Now Orange County Supervisors want to know what the county is doing to prepare for the unlikely day that Ebola fever arrives at their doorstep.
At the Board meeting Tuesday, Supervisor Todd Spitzer peppered public health officer Dr. Eric Handler with questions about the county’s preparation for a potential Ebola outbreak.
“Even though you’ve made a very good point about how it’s not airborne and takes direct contact with either feces or other bodily fluid…but people are still scared,” Spitzer said. “We want to get as much information as possible.”
According to Handler, the risk of contracting Ebola in either Orange County or the United States is virtually “nonexistent,” unless a person has recently had contact with the bodily fluids of an infectious Ebola patient.
The Ebola virus has killed nearly 5,000 people in Guinea, Sierra Leone and Liberia, where years of war and instability has eroded both the economy and public health infrastructure.
Ebola is a highly infectious disease, but not a very contagious one, meaning that while you don’t need much contact with infectious fluids to become ill, the virus does not move very easily from person to person.
Individuals aren’t contagious until they begin to show symptoms, which include fever, nausea and vomiting, diarrhea, red eyes, bleeding and bruising.
On Tuesday, Spitzer's questioning of Handler prompted the disclosure that two people in Orange County have returned from travel in West Africa, but they have not shown symptoms and were not exposed to the disease, Handler told supervisors.
Like many volunteer health workers returning from the region, the travelers will take their temperatures twice a day for 21 days, during which time health officials will monitor their conditions, Handler said.
Five U.S. airports are currently accepting flights from the region, where travelers are all screened for the disease. Health officials are notified if any of those travelers are headed to Orange County, Handler said.
“The more recent cases have been isolated quickly so they pose no threat to the general population to the US,” Handler said.
“While we focus on preparing for the possibility for an Ebola case, let’s be mindful that influenza is a preventable disease that causes 36,000 deaths in the United States,” he added.
Spitzer, who requested the presentation at a meeting last week, asked Handler if he would consider restricting the movements of those two travelers.
Handler said restricting their movement was not necessary given that neither person was exposed to Ebola-affected regions.

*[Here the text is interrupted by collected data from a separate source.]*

(* ===== verification/Execute.v ===== *)
(** * The Execute stage (src/cpu/myminor/execute.cc, execute.hh)

    Execute issues instructions to the functional units in program order when
    the scoreboard allows it, starts memory accesses in the load/store queue,
    commits instructions in order and tells Fetch1 and Fetch2 about changes of
    stream.  It also compares loaded values with their predictions, trains the
    prediction table and keeps the constant verification unit up to date.

    An instruction is an object that the queue of instructions in flight, the
    queue of memory references, the functional units and the load/store queue
    share: it lives in the store [x_insts] and a [QueuedInst] is a pointer to
    it.  What instructions do to the state of their thread, faults, interrupts
    and pc events are the class [ThreadSem]; the environment of one cycle is
    [ExecEnv].  The functional units' and the queue's own code is in
    [FuncUnit], [Scoreboard] and [Lsq]. *)
From stdpp Require Import gmap.
From S2P Require Import Prelude TimeBuf Buffers Activity LVPT CVU PipeData Cpu Scoreboard FuncUnit.
From S2P Require Import LsqAddr LsqRequest Lsq.

(** ** What surrounds the stage *)

(** What [initiateAcc] of an instruction does: it ends with a fault or without,
    or makes one access of memory and goes on with the access's fault. *)
Inductive AccStep (TC : Type) :=
| AccDone (tc : TC) (f : Fault)
| AccMem (isLoad : bool) (data : Bytes) (size addr : Z) (flags : Flags) (byte_enable : list bool)
    (tc : TC) (k : Fault → TC * Fault).
Arguments AccDone {TC}.
Arguments AccMem {TC}.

Spitzer was also concerned about individuals who might refuse to comply with the precautionary measures.
“Let me ensure you, I will not hesitate to do a public health order of quarantine,” Handler said.

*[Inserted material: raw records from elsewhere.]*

(* ===== verification/ExecuteFrame.v ===== *)
(** * What the parts of a commit leave alone

    The code that completes one instruction ([handleMemResponse],
    [commitInst] and what they call) works on one instruction, its thread's
    context and the load/store queue.  [frame] says what it keeps: the
    configuration, the queues, the input and everything about the instructions
    but the fields that execution sets;
    [inLSQ] is only ever set.  [calm] code does not change streams either, and
    [told] relates a change of stream to the branch that Fetch1 is sent. *)
From stdpp Require Import gmap.
From S2P Require Import Prelude TimeBuf Buffers Activity LVPT CVU PipeData Cpu Scoreboard FuncUnit.
From S2P Require Import LsqAddr LsqRequest Lsq Runs Execute.

(** one step of code under [runs] *)
Ltac runs_step :=
  match goal with
  | |- runs (sbind _ _) _ _ => apply runs_bind
  | |- runs (sret _) _ _ => apply runs_ret
  | |- runs sget _ _ => apply runs_get
  | |- runs (smod _) _ _ => apply runs_mod
  | |- runs (slift _) _ _ => apply runs_lift; [by eauto with ends|intros]
  | |- runs (sassert _) _ _ => apply runs_assert; intros
  | |- runs (if ?b then _ else _) _ _ => destruct b eqn:?
  | |- runs (match ?x with _ => _ end) _ _ => destruct x eqn:?
  end.

#[global] Arguments updateBranchData : simpl never.

(** ** Relations *)

Section frame.
Context `{I : Isa} {TS : ThreadSem I}.
Notation DynInst := (MyMinorDynInst I).
Implicit Types (s : Execute) (e : ExecEnv) (i : ExecuteThreadInfo) (x y : DynInst).

Record inst_le x y : Prop := {
  le_static : staticInst y = staticInst x;
  le_id : id y = id x;
  le_pc : pc y = pc x;
  le_fault : fault y = fault x;
  le_lvpt : lvptOut y = lvptOut x;
  le_taken : predictedTaken y = predictedTaken x;
  le_target : predictedTarget y = predictedTarget x;
  le_inLSQ : inLSQ (ex x) = true → inLSQ (ex y) = true;
}.

#[export] Instance inst_le_preorder : PreOrder inst_le.
Proof.
  split; [by intros x; split|].
  intros x y z [] []. split; try congruence. auto.
Qed.

Record quiet i i' : Prop := {
  qu_inFlight : inFlightInsts i' = inFlightInsts i;
  qu_inFUMem : inFUMemInsts i' = inFUMemInsts i;
  qu_index : x_inputIndex i' = x_inputIndex i;
  qu_last : lastCommitWasEndOfMacroop i' = lastCommitWasEndOfMacroop i;
  qu_drain : drainState i' = drainState i;
}.

#[export] Instance quiet_preorder : PreOrder quiet.
Proof.
  split; [by intros x; split|].
  intros x y z [] []. split; congruence.
Qed.

Definition insts_le (m m' : gmap Z DynInst) : Prop := ∀ p, option_Forall2 inst_le (m !! p) (m' !! p).

#[export] Instance insts_le_preorder : PreOrder insts_le.
Proof.
  split.
  - intros m p. destruct (m !! p); constructor. reflexivity.
  - intros m m' m'' H H' p. specialize (H p). specialize (H' p).
    destruct H as [x y Hx|]; inversion H'; subst; constructor. by etrans.
Qed.

Record frame s s' : Prop := {
  fr_cfg : x_cfg s' = x_cfg s;
  fr_insts : insts_le (x_insts s) (x_insts s');
  fr_next : x_nextInst s' = x_nextInst s;
  fr_info : Forall2 quiet (x_info s) (x_info s');
  fr_threads : length (x_threads s') = length (x_threads s);
  fr_units : length (x_funcUnits s') = length (x_funcUnits s);
  fr_input : x_inputBuffer s' = x_inputBuffer s;
  fr_prio : interruptPriority s' = interruptPriority s;
}.

#[export] Instance frame_preorder : PreOrder frame.
Proof.
  split.
  - intros s. split; try done; reflexivity.
  - intros s s1 s2 [] []. split; try congruence; by etrans.
Qed.

(** the stream numbers of the threads *)
Definition streams s : list Z := x_streamSeqNum <$> x_info s.

Definition changing s : bool := isStreamChange (reason (x_branch s)).

(** ** Code that does not change streams *)

Record calm s s' : Prop := {
  ca_frame : frame s s';
  ca_streams : streams s' = streams s;
  ca_reason : reason (x_branch s') = reason (x_branch s);
}.

#[export] Instance calm_preorder : PreOrder calm.
Proof.
  split.
  - intros s. split; [reflexivity|done..].
  - intros s s1 s2 [] []. split; [by etrans|congruence..].
Qed.

Notation calmM := (keepsM calm).

Lemma calm_callLsq {A} (m : St (LSQ I) A) : endsM m → calmM (callLsq m).
Proof.
  intros H s. unfold runs, callLsq. specialize (H (x_lsq s)). destruct (m (x_lsq s)) as [[a l]|x].
  - by split; [split|..].
  - unfold ends in H. congruence.
Qed.

Lemma calm_instAt p : calmM (instAt p).
Proof. intros s. unfold runs, instAt. destruct (x_insts s !! p); [reflexivity|done]. Qed.

Lemma calm_setContext tid tc : calmM (setContext tid tc).
Proof.
  intros s. unfold setContext. repeat runs_step. split; [split|..]; try done. cbn. by eapply vset_length.
Qed.

Lemma calm_setInstAt p f : (∀ x, inst_le x (f x)) → calmM (setInstAt p f).
Proof.
  intros Hf s. unfold setInstAt, runs, sbind, instAt, smod.
  destruct (x_insts s !! p) as [x|] eqn:E; [|done].
  split; [split|..]; try done; cbn. intros q. destruct (decide (q = p)) as [->|].
  - rewrite E, lookup_insert_eq. by constructor.
  - rewrite lookup_insert_ne by done. destruct (x_insts s !! q); constructor. reflexivity.
Qed.

Lemma calm_flags w a s : calm s (xu_flags w a s).
Proof. by split; [split|..]. Qed.

Lemma calm_counts a b s : calm s (xu_counts a b s).
Proof. by split; [split|..]. Qed.

Lemma calm_setUnit k f : calmM (x_setUnit k f).
Proof.
  intros s. unfold x_setUnit. repeat runs_step. split; [split|..]; try done. cbn. by eapply vset_length.
Qed.

Lemma calm_lvptIn p c v pc_ a s : calm s (xu_branch (set_lvptIn p c v pc_ a (x_branch s)) s).
Proof. by split; [split|..]. Qed.

Lemma calm_branch0 s : changing s = false → frame s (xu_branch BranchData0 s).
Proof. by split. Qed.

Lemma le_with_ex f x : (inLSQ (ex x) = true → inLSQ (f (ex x)) = true) → inst_le x (with_ex f x).
Proof. by split. Qed.
End frame.

#[export] Hint Resolve calm_instAt calm_setContext calm_setUnit : keeps.
#[export] Hint Extern 2 (keepsM calm (smod _)) => apply keeps_mod; intros;
  solve [apply calm_flags|apply calm_counts|apply calm_lvptIn] : keeps.
#[export] Hint Extern 2 (keepsM calm (setInstAt _ _)) => apply calm_setInstAt; intros; by (apply le_with_ex || split) : keeps.
#[export] Hint Extern 2 (keepsM calm (callLsq _)) => apply calm_callLsq; ends_tac : keeps.

Notation calmM := (keepsM calm).

Section parts.
Context `{I : Isa} {TS : ThreadSem I}.
Notation DynInst := (MyMinorDynInst I).
Implicit Types (s : Execute) (e : ExecEnv) (i : ExecuteThreadInfo) (x y inst : DynInst).

Lemma calm_doInstCommitAccounting inst : calmM (doInstCommitAccounting inst).
Proof. keeps_tac. Qed.
#[local] Hint Resolve calm_doInstCommitAccounting : keeps.

Lemma calm_completeAccess e p inst si r pkt : calmM (completeAccess e p inst si r pkt).
Proof. keeps_tac. Qed.
#[local] Hint Resolve calm_completeAccess : keeps.

Lemma calm_initiateAcc e p inst si tc : calmM (initiateAcc e p inst si tc).
Proof. keeps_tac. Qed.
#[local] Hint Resolve calm_initiateAcc : keeps.

Lemma calm_clearTranslationFault p q : calmM (clearTranslationFault p q).
Proof. keeps_tac. Qed.
#[local] Hint Resolve calm_clearTranslationFault : keeps.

The Health Care Agency is conducting on-site visits at hospitals and training drills to educate staff on federal guidelines for Ebola response. Handler said county hospitals are also screening patients based on their travel history and symptoms.

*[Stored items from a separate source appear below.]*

(* ===== verification/ExecuteIssue.v ===== *)
(** * Issue in order

    [issue] takes instructions from the input of a thread.  What it takes is a
    prefix of the instructions that wait there; those that are of the thread's
    current stream enter the queue of instructions in flight, in their order,
    and the memory references among them the queue of memory references. *)
From stdpp Require Import gmap.
From S2P Require Import Prelude TimeBuf Buffers Activity LVPT CVU PipeData Cpu Scoreboard FuncUnit.
From S2P Require Import LsqAddr LsqRequest Lsq Runs Execute ExecuteFrame ExecuteCommit.

Section issue.
Context `{I : Isa} {TS : ThreadSem I}.
Notation DynInst := (MyMinorDynInst I).
Implicit Types (s : Execute) (e : ExecEnv) (i : ExecuteThreadInfo) (x y inst : DynInst).

(** ** What issuing instructions does *)

(** pointers to the instructions [l], the first of which is at [n] *)
Fixpoint ptrs (n : Z) (l : list DynInst) : list QueuedInst :=
  match l with [] => [] | _ :: l => Some n :: ptrs (n + 1) l end.

(** and to the memory references among them *)
Fixpoint memPtrs (n : Z) (l : list DynInst) : list QueuedInst :=
  match l with
  | [] => []
  | x :: l => (if inst_isMemRef x then [Some n] else []) ++ memPtrs (n + 1) l
  end.

Lemma ptrs_app n l k : ptrs n (l ++ k) = ptrs n l ++ ptrs (n + Z.of_nat (length l)) k.
Proof.
  revert n. induction l as [|x l IH]; intros n; cbn [ptrs app length]; [by rewrite Z.add_0_r|].
  rewrite IH. cbn. do 3 f_equal. lia.
Qed.

Lemma memPtrs_app n l k : memPtrs n (l ++ k) = memPtrs n l ++ memPtrs (n + Z.of_nat (length l)) k.
Proof.
  revert n. induction l as [|x l IH]; intros n; cbn [memPtrs app length]; [by rewrite Z.add_0_r|].
  rewrite IH, app_assoc. do 2 f_equal. lia.
Qed.

(** the record of the thread once [l] has been issued, the first at [n] *)
Record entered (n : Z) (l : list DynInst) i i' : Prop := {
  en_inFlight : queue (inFlightInsts i') = queue (inFlightInsts i) ++ ptrs n l;
  en_inFUMem : queue (inFUMemInsts i') = queue (inFUMemInsts i) ++ memPtrs n l;
  en_stream : x_streamSeqNum i' = x_streamSeqNum i;
  en_drain : drainState i' = drainState i;
}.

(** input has only been taken, and by thread [tid] *)
Definition fewer tid s s' : Prop :=
  ∀ t b', vget (x_inputBuffer s') t = Ok b' →
    ∃ b, vget (x_inputBuffer s) t = Ok b ∧ (b' = b ∨ t = tid ∧ elementPtr b' = None).

Lemma fewer_same tid s s' : x_inputBuffer s' = x_inputBuffer s → fewer tid s s'.
Proof. intros He t b'. rewrite He. eauto. Qed.

Lemma fewer_trans tid s s1 s2 : fewer tid s s1 → fewer tid s1 s2 → fewer tid s s2.
Proof. intros H H' t b2 (b1 & (b & Hb & Hor)%H & Hor')%H'. exists b. split; [done|]. naive_solver. Qed.

(** the instructions [l] of thread [tid] have been issued *)
Record took tid (l : list DynInst) s s' : Prop := {
  tk_cfg : x_cfg s' = x_cfg s;
  tk_units : length (x_funcUnits s') = length (x_funcUnits s);
  tk_threads : x_threads s' = x_threads s;
  tk_branch : x_branch s' = x_branch s;
  tk_prio : interruptPriority s' = interruptPriority s;
  tk_next : x_nextInst s' = x_nextInst s + Z.of_nat (length l);
  tk_old : ∀ p, p < x_nextInst s → x_insts s' !! p = x_insts s !! p;
  tk_new : ∀ k x, l !! k = Some x → ∃ y, x_insts s' !! (x_nextInst s + Z.of_nat k) = Some y ∧ inst_le x y;
  tk_info : ∀ i, vget (x_info s) tid = Ok i →
    ∃ i', vset (x_info s) tid i' = Ok (x_info s') ∧ entered (x_nextInst s) l i i';
  tk_input : fewer tid s s';
}.

(** and the input of the thread is as it was *)
Record put tid (l : list DynInst) s s' : Prop := {
  pu_took : took tid l s s';
  pu_input : x_inputBuffer s' = x_inputBuffer s;
  pu_index : ∀ i i', vget (x_info s) tid = Ok i → vget (x_info s') tid = Ok i' → x_inputIndex i' = x_inputIndex i;
}.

Supervisor Shawn Nelson pointed out that the four cases of Ebola that have occurred in the United States were among healthcare professionals who treated fully symptomatic, and therefore contagious, Ebola patients.
“Everyone who has gotten it, it’s made perfect sense how and why they got it,” Nelson said.
Supervisor John Moorlach asked at what point he, as a county official, should be concerned and step in.
The best anyone can do, Handler said, echoing the message of federal officials, is stem the outbreak at its source.
“I think the most important thing is how we control [Ebola] in Africa. That clearly is the front line,” Handler said.